Stored entries:
(** ** Delivery by the processor

    Through an interrupt gate without stack switch in 64-bit mode: the stack
    pointer is aligned to 16 bytes, SS, RSP, RFLAGS, CS, RIP and the error code,
    if the vector has one, are pushed, and TF, IF, NT and RF are cleared. *)
Definition gate_flags (rflags : Z) : Z :=
  Z.clearbit (Z.clearbit (Z.clearbit (Z.clearbit rflags 8) 9) 14) 16.

Definition enter_gate (target cs : Z) (m : Mach) : Mach :=
  mkMach (m_regs m) (m_rsp m) target cs (gate_flags (m_rflags m)) (m_ss m) (m_mem m).

Definition deliver (target cs : Z) (error : option Z) (m : Mach) : Mach :=
  let m1 := set_rsp (m_rsp m - m_rsp m mod 16) m in
  let m2 := push (m_rip m) (push (m_cs m) (push (m_rflags m) (push (m_rsp m) (push (m_ss m) m1)))) in
  let m3 := match error with Some e => push e m2 | None => m2 end in
  enter_gate target cs m3.

(** An interrupt from its delivery to the return to the interrupted code. *)
Definition interrupt (handler : Mach → Mach) (return_address : Z) (add_flags : Z → Z → Z)
    (target cs : Z) (error : option Z) (m : Mach) : Mach :=
  run handler return_address add_flags (trampoline (bool_decide (is_Some error))) (deliver target cs error m).

(** ** Stacks *)

(** The words [ws] are on the stack, the first on top. *)
Definition stack_at (mem : Z → Z) (rsp : Z) (ws : list Z) : Prop :=
  ∀ (i : nat) w, ws !! i = Some w → mem (rsp + 8 * Z.of_nat i) = w.

Lemma stack_push mem rsp w ws : stack_at mem rsp ws → stack_at (<[rsp - 8:=w]> mem) (rsp - 8) (w :: ws).
Proof.
  intros Hs [|i] x Hi; cbn in Hi.
  - injection Hi as ->. rewrite Z.add_0_r. apply fn_lookup_insert.
  - rewrite fn_lookup_insert_ne by lia. replace (rsp - 8 + 8 * Z.of_nat (S i)) with (rsp + 8 * Z.of_nat i) by lia.
    by apply Hs.
Qed.

Lemma stack_pop mem rsp w ws : stack_at mem rsp (w :: ws) → mem rsp = w ∧ stack_at mem (rsp + 8) ws.
Proof.
  intros Hs. split.
  - rewrite <-(Z.add_0_r rsp). by apply (Hs O).
  - intros i x Hi. replace (rsp + 8 + 8 * Z.of_nat i) with (rsp + 8 * Z.of_nat (S i)) by lia. by apply Hs.
Qed.

(** The machine [m] has the stack [ws] at [rsp] and the registers [regs]. *)
Definition stacked (m : Mach) (regs : reg → Z) (rsp : Z) (ws : list Z) : Prop :=
  m_rsp m = rsp ∧ stack_at (m_mem m) rsp ws ∧ m_regs m = regs.

Lemma push_stacked m regs rsp ws v :
  stacked m regs rsp ws → 8 ≤ rsp < 2 ^ 64 → stacked (push v m) regs (rsp - 8) (v :: ws).
Proof.
  intros (<- & Hs & Hr) Hb. unfold push, as_u64. rewrite Z.mod_small by lia.
  split; [done|]. split; [by apply stack_push|done].
Qed.

(** The flags and the gate do not matter to the stack. *)
Lemma stacked_flags m regs rsp ws v : stacked m regs rsp ws → stacked (set_rflags v m) regs rsp ws.
Proof. done. Qed.
Lemma stacked_gate m regs rsp ws target cs : stacked m regs rsp ws → stacked (enter_gate target cs m) regs rsp ws.
Proof. done. Qed.

Section lemmas.
Context (handler : Mach → Mach) (return_address : Z) (add_flags : Z → Z → Z).
Local Abbreviation run_ := (run handler return_address add_flags).

Lemma run_app c1 c2 m : run_ (c1 ++ c2) m = run_ c2 (run_ c1 m).
Proof. apply foldl_app. Qed.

(TASK REQUIREMENTS): Nothing in the records may be dropped; reproduce them exactly.

(WRITTEN SOLUTION):
(** ** Delivery by the processor

    Through an interrupt gate without stack switch in 64-bit mode: the stack
    pointer is aligned to 16 bytes, SS, RSP, RFLAGS, CS, RIP and the error code,
    if the vector has one, are pushed, and TF, IF, NT and RF are cleared. *)
Definition gate_flags (rflags : Z) : Z :=
  Z.clearbit (Z.clearbit (Z.clearbit (Z.clearbit rflags 8) 9) 14) 16.

Definition enter_gate (target cs : Z) (m : Mach) : Mach :=
  mkMach (m_regs m) (m_rsp m) target cs (gate_flags (m_rflags m)) (m_ss m) (m_mem m).

Definition deliver (target cs : Z) (error : option Z) (m : Mach) : Mach :=
  let m1 := set_rsp (m_rsp m - m_rsp m mod 16) m in
  let m2 := push (m_rip m) (push (m_cs m) (push (m_rflags m) (push (m_rsp m) (push (m_ss m) m1)))) in
  let m3 := match error with Some e => push e m2 | None => m2 end in
  enter_gate target cs m3.

(** An interrupt from its delivery to the return to the interrupted code. *)
Definition interrupt (handler : Mach → Mach) (return_address : Z) (add_flags : Z → Z → Z)
    (target cs : Z) (error : option Z) (m : Mach) : Mach :=
  run handler return_address add_flags (trampoline (bool_decide (is_Some error))) (deliver target cs error m).

(** ** Stacks *)

(** The words [ws] are on the stack, the first on top. *)
Definition stack_at (mem : Z → Z) (rsp : Z) (ws : list Z) : Prop :=
  ∀ (i : nat) w, ws !! i = Some w → mem (rsp + 8 * Z.of_nat i) = w.

Lemma stack_push mem rsp w ws : stack_at mem rsp ws → stack_at (<[rsp - 8:=w]> mem) (rsp - 8) (w :: ws).
Proof.
  intros Hs [|i] x Hi; cbn in Hi.
  - injection Hi as ->. rewrite Z.add_0_r. apply fn_lookup_insert.
  - rewrite fn_lookup_insert_ne by lia. replace (rsp - 8 + 8 * Z.of_nat (S i)) with (rsp + 8 * Z.of_nat i) by lia.
    by apply Hs.
Qed.

Lemma stack_pop mem rsp w ws : stack_at mem rsp (w :: ws) → mem rsp = w ∧ stack_at mem (rsp + 8) ws.
Proof.
  intros Hs. split.
  - rewrite <-(Z.add_0_r rsp). by apply (Hs O).
  - intros i x Hi. replace (rsp + 8 + 8 * Z.of_nat i) with (rsp + 8 * Z.of_nat (S i)) by lia. by apply Hs.
Qed.

(** The machine [m] has the stack [ws] at [rsp] and the registers [regs]. *)
Definition stacked (m : Mach) (regs : reg → Z) (rsp : Z) (ws : list Z) : Prop :=
  m_rsp m = rsp ∧ stack_at (m_mem m) rsp ws ∧ m_regs m = regs.

Lemma push_stacked m regs rsp ws v :
  stacked m regs rsp ws → 8 ≤ rsp < 2 ^ 64 → stacked (push v m) regs (rsp - 8) (v :: ws).
Proof.
  intros (<- & Hs & Hr) Hb. unfold push, as_u64. rewrite Z.mod_small by lia.
  split; [done|]. split; [by apply stack_push|done].
Qed.

(** The flags and the gate do not matter to the stack. *)
Lemma stacked_flags m regs rsp ws v : stacked m regs rsp ws → stacked (set_rflags v m) regs rsp ws.
Proof. done. Qed.
Lemma stacked_gate m regs rsp ws target cs : stacked m regs rsp ws → stacked (enter_gate target cs m) regs rsp ws.
Proof. done. Qed.

Section lemmas.
Context (handler : Mach → Mach) (return_address : Z) (add_flags : Z → Z → Z).
Local Abbreviation run_ := (run handler return_address add_flags).

Lemma run_app c1 c2 m : run_ (c1 ++ c2) m = run_ c2 (run_ c1 m).
Proof. apply foldl_app. Qed.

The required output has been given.